Top of Information given
(** The response [handle_request] builds from the documents found. *)
Definition envelope (q : string) (found : list Doc) : Response :=
  {| results := Some (to_item <$> found);
     query := Some q;
     total_results := Some (length (to_item <$> found)) |}.

(** ** A small corpus to run the definitions on

    Two documents after the scenario of the specification and a third one; a
    toy embedding model that sends a text mentioning a foundation to [(3, 4)]
    and any other text to [(4, 3)]. *)

Module Example.

Definition profile : Doc :=
  mkDoc "1" "Company Profile" "TechCorp was founded in 2010.".

Definition products : Doc :=
  mkDoc "2" "Products" "TechCorp offers TechAssist and DataInsight.".

Definition support : Doc :=
  mkDoc "3" "Support" "The help desk answers on weekdays.".

Definition embed (text : string) : vec :=
  if PyStr.contains "founded" (PyStr.lower text)
  then [3 # 1; 4 # 1]%Q else [4 # 1; 3 # 1]%Q.

Definition model : Model := {| encode := λ texts, Ok (map embed texts) |}.

Definition question : string := "When was TechCorp founded?".

(** What the load computes for the two stores below. *)
Definition embeddings : matrix := [[3 # 1; 4 # 1]; [4 # 1; 3 # 1]]%Q.

Definition tied_embeddings : matrix := [[4 # 1; 3 # 1]; [4 # 1; 3 # 1]]%Q.

(** The store after a successful load of the first two documents. *)
Definition store : Server :=
  load_data {| read_json := Ok [profile; products]; make_model := Ok model |}.

(** A store whose two documents have the same embedding. *)
Definition tied_store : Server :=
  load_data {| read_json := Ok [products; support]; make_model := Ok model |}.

(** A store whose first embedding is twice its second. *)
Definition scaled_store : Server :=
  {| company_data := [profile; products];
     doc_embeddings := Some [[6 # 1; 8 # 1]; [3 # 1; 4 # 1]]%Q;
     embedding_model := Some model |}.

(** The same corpus with the embedding model switched off. *)
Definition keyword_store : Server :=
  {| company_data := [profile; products];
     doc_embeddings := None;
     embedding_model := None |}.

(** The source file holds the empty list: the load succeeds, and the server
    is in embedding mode over no document. *)
Definition empty_store : Server :=
  load_data {| read_json := Ok []; make_model := Ok model |}.

(** The source file is missing. *)
Definition missing_file : Env :=
  {| read_json := Raise OSError; make_model := Ok model |}.

(** The request the client builds, and one without a query. *)
Definition request : gmap string string :=
  <["query" := "TechCorp"]> (<["type" := "company_data"]> ∅).

Definition request_without_query : gmap string string :=
  <["type" := "company_data"]> ∅.

(** The environment behind [store]. *)
Definition env : Env :=
  {| read_json := Ok [profile; products]; make_model := Ok model |}.

(** A store whose model fails at query time. *)
Definition broken_model : Model := {| encode := λ _, Raise ModelError |}.

Definition broken_store : Server :=
  {| company_data := [profile];
     doc_embeddings := Some [[3 # 1; 4 # 1]]%Q;
     embedding_model := Some broken_model |}.

End Example.

(** ** The callers: [setup_mcp] and the prompt context of [app.py] *)

(** [setup_mcp(data_path)]: the server is constructed, which loads the data;
    the client keeps a reference to it, so the client's methods are the
    functions above applied to the server's state. *)
Definition setup_mcp (env : Env) : Server := load_data env.

(** [generate_response] with [use_mcp], and the integration page:
    [mcp_response = await mcp_client.request_company_data(query)] followed by
    [mcp_context = mcp_client.format_for_llm(mcp_response)]. These are the two
    statements only; the [try] around them in the callers is not part of the
    definition, so [Raise] is what the statements raise into it. *)
Definition mcp_context `{Python} (np : NumPy) (st : Server) (q : string) : result string :=
  mcp_response ← request_company_data np st q;
  Ok (format_for_llm (Some mcp_response)).

(** An embedding model that returns one row of [dim] numbers per text. *)
Definition regular (model : Model) (dim : nat) : Prop :=
  ∀ texts, ∃ rows,
    encode model texts = Ok rows ∧
    length rows = length texts ∧
    Forall (λ row, length row = dim) rows.

(** What the formatter reads of an entry. *)
Definition shown (r : ResultItem) : string * string := (title r, content r).

(** * Properties *)

(** ** Strings *)

Module PyStrFacts.
Import PyStr.

Lemma append_nil_l (s : string) : "" +:+ s = s.
Proof. reflexivity. Qed.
Bottom of Information given
• **Exercise instructions**
Quote the data above in full, changing nothing.

• **Written answer**
(** The response [handle_request] builds from the documents found. *)
Definition envelope (q : string) (found : list Doc) : Response :=
  {| results := Some (to_item <$> found);
     query := Some q;
     total_results := Some (length (to_item <$> found)) |}.

(** ** A small corpus to run the definitions on

    Two documents after the scenario of the specification and a third one; a
    toy embedding model that sends a text mentioning a foundation to [(3, 4)]
    and any other text to [(4, 3)]. *)

Module Example.

Definition profile : Doc :=
  mkDoc "1" "Company Profile" "TechCorp was founded in 2010.".

Definition products : Doc :=
  mkDoc "2" "Products" "TechCorp offers TechAssist and DataInsight.".

Definition support : Doc :=
  mkDoc "3" "Support" "The help desk answers on weekdays.".

Definition embed (text : string) : vec :=
  if PyStr.contains "founded" (PyStr.lower text)
  then [3 # 1; 4 # 1]%Q else [4 # 1; 3 # 1]%Q.

Definition model : Model := {| encode := λ texts, Ok (map embed texts) |}.

Definition question : string := "When was TechCorp founded?".

(** What the load computes for the two stores below. *)
Definition embeddings : matrix := [[3 # 1; 4 # 1]; [4 # 1; 3 # 1]]%Q.

Definition tied_embeddings : matrix := [[4 # 1; 3 # 1]; [4 # 1; 3 # 1]]%Q.

(** The store after a successful load of the first two documents. *)
Definition store : Server :=
  load_data {| read_json := Ok [profile; products]; make_model := Ok model |}.

(** A store whose two documents have the same embedding. *)
Definition tied_store : Server :=
  load_data {| read_json := Ok [products; support]; make_model := Ok model |}.

(** A store whose first embedding is twice its second. *)
Definition scaled_store : Server :=
  {| company_data := [profile; products];
     doc_embeddings := Some [[6 # 1; 8 # 1]; [3 # 1; 4 # 1]]%Q;
     embedding_model := Some model |}.

(** The same corpus with the embedding model switched off. *)
Definition keyword_store : Server :=
  {| company_data := [profile; products];
     doc_embeddings := None;
     embedding_model := None |}.

(** The source file holds the empty list: the load succeeds, and the server
    is in embedding mode over no document. *)
Definition empty_store : Server :=
  load_data {| read_json := Ok []; make_model := Ok model |}.

(** The source file is missing. *)
Definition missing_file : Env :=
  {| read_json := Raise OSError; make_model := Ok model |}.

(** The request the client builds, and one without a query. *)
Definition request : gmap string string :=
  <["query" := "TechCorp"]> (<["type" := "company_data"]> ∅).

Definition request_without_query : gmap string string :=
  <["type" := "company_data"]> ∅.

(** The environment behind [store]. *)
Definition env : Env :=
  {| read_json := Ok [profile; products]; make_model := Ok model |}.

(** A store whose model fails at query time. *)
Definition broken_model : Model := {| encode := λ _, Raise ModelError |}.

Definition broken_store : Server :=
  {| company_data := [profile];
     doc_embeddings := Some [[3 # 1; 4 # 1]]%Q;
     embedding_model := Some broken_model |}.

End Example.

(** ** The callers: [setup_mcp] and the prompt context of [app.py] *)

(** [setup_mcp(data_path)]: the server is constructed, which loads the data;
    the client keeps a reference to it, so the client's methods are the
    functions above applied to the server's state. *)
Definition setup_mcp (env : Env) : Server := load_data env.

(** [generate_response] with [use_mcp], and the integration page:
    [mcp_response = await mcp_client.request_company_data(query)] followed by
    [mcp_context = mcp_client.format_for_llm(mcp_response)]. These are the two
    statements only; the [try] around them in the callers is not part of the
    definition, so [Raise] is what the statements raise into it. *)
Definition mcp_context `{Python} (np : NumPy) (st : Server) (q : string) : result string :=
  mcp_response ← request_company_data np st q;
  Ok (format_for_llm (Some mcp_response)).

(** An embedding model that returns one row of [dim] numbers per text. *)
Definition regular (model : Model) (dim : nat) : Prop :=
  ∀ texts, ∃ rows,
    encode model texts = Ok rows ∧
    length rows = length texts ∧
    Forall (λ row, length row = dim) rows.

(** What the formatter reads of an entry. *)
Definition shown (r : ResultItem) : string * string := (title r, content r).

(** * Properties *)

(** ** Strings *)

Module PyStrFacts.
Import PyStr.

Lemma append_nil_l (s : string) : "" +:+ s = s.
Proof. reflexivity. Qed.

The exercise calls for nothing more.